RECORDS PROVIDED below:
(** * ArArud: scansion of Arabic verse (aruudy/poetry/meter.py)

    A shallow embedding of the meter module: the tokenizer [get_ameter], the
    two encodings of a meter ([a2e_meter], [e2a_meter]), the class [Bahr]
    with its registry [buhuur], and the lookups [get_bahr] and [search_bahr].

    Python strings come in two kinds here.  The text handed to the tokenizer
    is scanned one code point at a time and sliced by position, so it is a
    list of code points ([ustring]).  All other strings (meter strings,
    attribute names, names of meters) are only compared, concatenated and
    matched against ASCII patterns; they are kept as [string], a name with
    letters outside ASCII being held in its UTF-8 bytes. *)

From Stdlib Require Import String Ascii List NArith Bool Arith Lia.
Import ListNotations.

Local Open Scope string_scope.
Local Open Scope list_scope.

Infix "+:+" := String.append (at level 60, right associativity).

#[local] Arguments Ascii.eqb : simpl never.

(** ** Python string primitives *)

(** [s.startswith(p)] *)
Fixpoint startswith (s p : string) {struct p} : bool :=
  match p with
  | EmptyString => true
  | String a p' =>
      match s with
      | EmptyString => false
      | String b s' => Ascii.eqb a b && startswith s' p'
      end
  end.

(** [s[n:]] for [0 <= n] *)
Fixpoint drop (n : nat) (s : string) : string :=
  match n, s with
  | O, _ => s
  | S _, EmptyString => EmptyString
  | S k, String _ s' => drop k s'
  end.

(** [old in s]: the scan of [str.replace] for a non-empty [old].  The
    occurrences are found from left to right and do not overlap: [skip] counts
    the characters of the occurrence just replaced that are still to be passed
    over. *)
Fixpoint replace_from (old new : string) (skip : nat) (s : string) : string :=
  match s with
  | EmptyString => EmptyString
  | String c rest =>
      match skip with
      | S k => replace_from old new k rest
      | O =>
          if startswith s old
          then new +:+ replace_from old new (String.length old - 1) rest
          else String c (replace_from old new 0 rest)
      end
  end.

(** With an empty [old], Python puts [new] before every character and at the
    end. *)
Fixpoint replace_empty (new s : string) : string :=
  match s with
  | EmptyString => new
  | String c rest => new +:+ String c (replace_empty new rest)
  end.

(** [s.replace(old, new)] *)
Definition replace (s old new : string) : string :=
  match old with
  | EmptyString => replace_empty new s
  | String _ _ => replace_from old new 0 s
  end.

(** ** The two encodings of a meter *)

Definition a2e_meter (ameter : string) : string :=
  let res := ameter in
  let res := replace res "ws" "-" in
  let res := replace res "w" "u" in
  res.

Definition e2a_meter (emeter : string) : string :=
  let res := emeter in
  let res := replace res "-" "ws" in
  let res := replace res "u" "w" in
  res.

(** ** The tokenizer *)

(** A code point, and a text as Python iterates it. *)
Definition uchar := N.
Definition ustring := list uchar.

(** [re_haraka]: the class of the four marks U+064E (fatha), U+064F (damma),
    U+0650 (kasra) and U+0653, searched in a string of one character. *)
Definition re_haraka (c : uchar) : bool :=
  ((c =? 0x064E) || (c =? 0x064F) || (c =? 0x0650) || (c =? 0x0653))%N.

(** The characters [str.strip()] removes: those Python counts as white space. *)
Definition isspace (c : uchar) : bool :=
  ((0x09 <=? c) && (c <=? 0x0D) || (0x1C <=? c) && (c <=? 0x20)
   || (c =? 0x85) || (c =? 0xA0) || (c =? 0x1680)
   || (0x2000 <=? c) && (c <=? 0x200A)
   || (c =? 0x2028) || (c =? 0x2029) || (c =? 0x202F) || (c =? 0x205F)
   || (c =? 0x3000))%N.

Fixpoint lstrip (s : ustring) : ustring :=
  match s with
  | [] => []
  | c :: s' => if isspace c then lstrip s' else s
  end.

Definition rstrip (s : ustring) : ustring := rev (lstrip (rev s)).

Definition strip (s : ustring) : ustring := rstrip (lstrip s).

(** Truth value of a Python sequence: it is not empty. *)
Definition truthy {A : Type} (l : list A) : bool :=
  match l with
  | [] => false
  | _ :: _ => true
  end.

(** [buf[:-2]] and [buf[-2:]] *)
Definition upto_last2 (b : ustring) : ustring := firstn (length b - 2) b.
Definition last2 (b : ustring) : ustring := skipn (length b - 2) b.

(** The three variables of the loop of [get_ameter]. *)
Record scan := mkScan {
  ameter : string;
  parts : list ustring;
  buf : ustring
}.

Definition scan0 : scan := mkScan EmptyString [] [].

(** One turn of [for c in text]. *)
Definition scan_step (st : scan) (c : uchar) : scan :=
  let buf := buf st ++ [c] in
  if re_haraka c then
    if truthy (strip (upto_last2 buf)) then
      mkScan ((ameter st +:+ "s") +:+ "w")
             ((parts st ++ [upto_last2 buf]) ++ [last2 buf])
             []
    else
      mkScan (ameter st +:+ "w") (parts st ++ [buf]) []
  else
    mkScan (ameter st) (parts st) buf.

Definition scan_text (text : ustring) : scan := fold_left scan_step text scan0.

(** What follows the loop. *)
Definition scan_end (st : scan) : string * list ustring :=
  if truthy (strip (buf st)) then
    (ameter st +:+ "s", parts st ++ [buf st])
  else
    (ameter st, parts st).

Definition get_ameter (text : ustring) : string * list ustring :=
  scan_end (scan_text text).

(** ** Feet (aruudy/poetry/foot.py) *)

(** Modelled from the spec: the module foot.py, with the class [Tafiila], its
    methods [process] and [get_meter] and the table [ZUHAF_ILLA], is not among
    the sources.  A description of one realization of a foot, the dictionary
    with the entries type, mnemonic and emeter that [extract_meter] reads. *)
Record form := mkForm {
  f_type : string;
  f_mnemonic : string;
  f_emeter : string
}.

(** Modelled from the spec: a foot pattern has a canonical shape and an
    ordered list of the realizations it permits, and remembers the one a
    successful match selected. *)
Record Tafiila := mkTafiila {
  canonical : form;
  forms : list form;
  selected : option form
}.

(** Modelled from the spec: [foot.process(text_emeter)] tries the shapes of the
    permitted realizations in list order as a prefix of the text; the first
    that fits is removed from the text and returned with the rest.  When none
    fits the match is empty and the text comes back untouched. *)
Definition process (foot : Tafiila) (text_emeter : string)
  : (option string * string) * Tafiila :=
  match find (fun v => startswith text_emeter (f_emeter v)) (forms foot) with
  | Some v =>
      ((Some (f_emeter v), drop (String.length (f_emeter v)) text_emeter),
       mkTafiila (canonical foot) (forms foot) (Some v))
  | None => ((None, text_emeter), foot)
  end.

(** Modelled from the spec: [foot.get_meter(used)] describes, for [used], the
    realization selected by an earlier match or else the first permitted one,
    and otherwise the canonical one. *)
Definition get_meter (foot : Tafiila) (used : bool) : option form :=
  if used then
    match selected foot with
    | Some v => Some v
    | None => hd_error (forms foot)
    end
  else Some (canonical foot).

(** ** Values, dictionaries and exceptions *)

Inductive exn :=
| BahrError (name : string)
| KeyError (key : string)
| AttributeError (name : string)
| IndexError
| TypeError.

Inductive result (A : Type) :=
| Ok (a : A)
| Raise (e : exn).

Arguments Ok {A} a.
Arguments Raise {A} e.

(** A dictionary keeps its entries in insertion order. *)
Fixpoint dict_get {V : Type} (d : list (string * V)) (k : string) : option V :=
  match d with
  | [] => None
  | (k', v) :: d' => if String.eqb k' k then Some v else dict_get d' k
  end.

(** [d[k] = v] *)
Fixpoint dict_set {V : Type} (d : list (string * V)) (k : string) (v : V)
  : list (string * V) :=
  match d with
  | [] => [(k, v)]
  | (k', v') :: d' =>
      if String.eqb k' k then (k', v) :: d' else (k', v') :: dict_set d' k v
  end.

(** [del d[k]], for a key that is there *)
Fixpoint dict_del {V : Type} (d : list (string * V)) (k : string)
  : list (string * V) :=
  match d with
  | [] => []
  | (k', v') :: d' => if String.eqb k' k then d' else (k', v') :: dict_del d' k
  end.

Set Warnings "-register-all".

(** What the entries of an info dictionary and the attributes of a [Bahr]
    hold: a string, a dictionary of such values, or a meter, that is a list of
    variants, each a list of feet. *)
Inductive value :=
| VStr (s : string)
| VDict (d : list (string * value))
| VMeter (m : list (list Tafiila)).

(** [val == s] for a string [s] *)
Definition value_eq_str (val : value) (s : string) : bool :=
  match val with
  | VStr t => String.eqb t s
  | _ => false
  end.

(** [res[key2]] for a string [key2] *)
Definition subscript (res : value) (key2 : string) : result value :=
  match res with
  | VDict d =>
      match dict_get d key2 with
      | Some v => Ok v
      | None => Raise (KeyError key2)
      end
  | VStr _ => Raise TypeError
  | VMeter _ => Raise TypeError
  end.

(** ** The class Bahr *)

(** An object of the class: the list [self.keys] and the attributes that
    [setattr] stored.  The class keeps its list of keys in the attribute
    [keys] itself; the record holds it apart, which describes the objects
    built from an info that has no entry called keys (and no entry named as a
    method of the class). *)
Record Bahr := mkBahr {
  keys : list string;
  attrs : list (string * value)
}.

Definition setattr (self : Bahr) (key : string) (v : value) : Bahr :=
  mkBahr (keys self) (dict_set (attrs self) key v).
End of RECORDS PROVIDED.
### PROBLEM TO SOLVE
Among the records above, extract exactly the lines from the line with "(** What follows the loop. *)" to the line with "(** Modelled from the spec: [foot.process(text_emeter)]", both lines included, and leave out the rest.

### EXERCISE OUTPUT
(** What follows the loop. *)
Definition scan_end (st : scan) : string * list ustring :=
  if truthy (strip (buf st)) then
    (ameter st +:+ "s", parts st ++ [buf st])
  else
    (ameter st, parts st).

Definition get_ameter (text : ustring) : string * list ustring :=
  scan_end (scan_text text).

(** ** Feet (aruudy/poetry/foot.py) *)

(** Modelled from the spec: the module foot.py, with the class [Tafiila], its
    methods [process] and [get_meter] and the table [ZUHAF_ILLA], is not among
    the sources.  A description of one realization of a foot, the dictionary
    with the entries type, mnemonic and emeter that [extract_meter] reads. *)
Record form := mkForm {
  f_type : string;
  f_mnemonic : string;
  f_emeter : string
}.

(** Modelled from the spec: a foot pattern has a canonical shape and an
    ordered list of the realizations it permits, and remembers the one a
    successful match selected. *)
Record Tafiila := mkTafiila {
  canonical : form;
  forms : list form;
  selected : option form
}.

(** Modelled from the spec: [foot.process(text_emeter)] tries the shapes of the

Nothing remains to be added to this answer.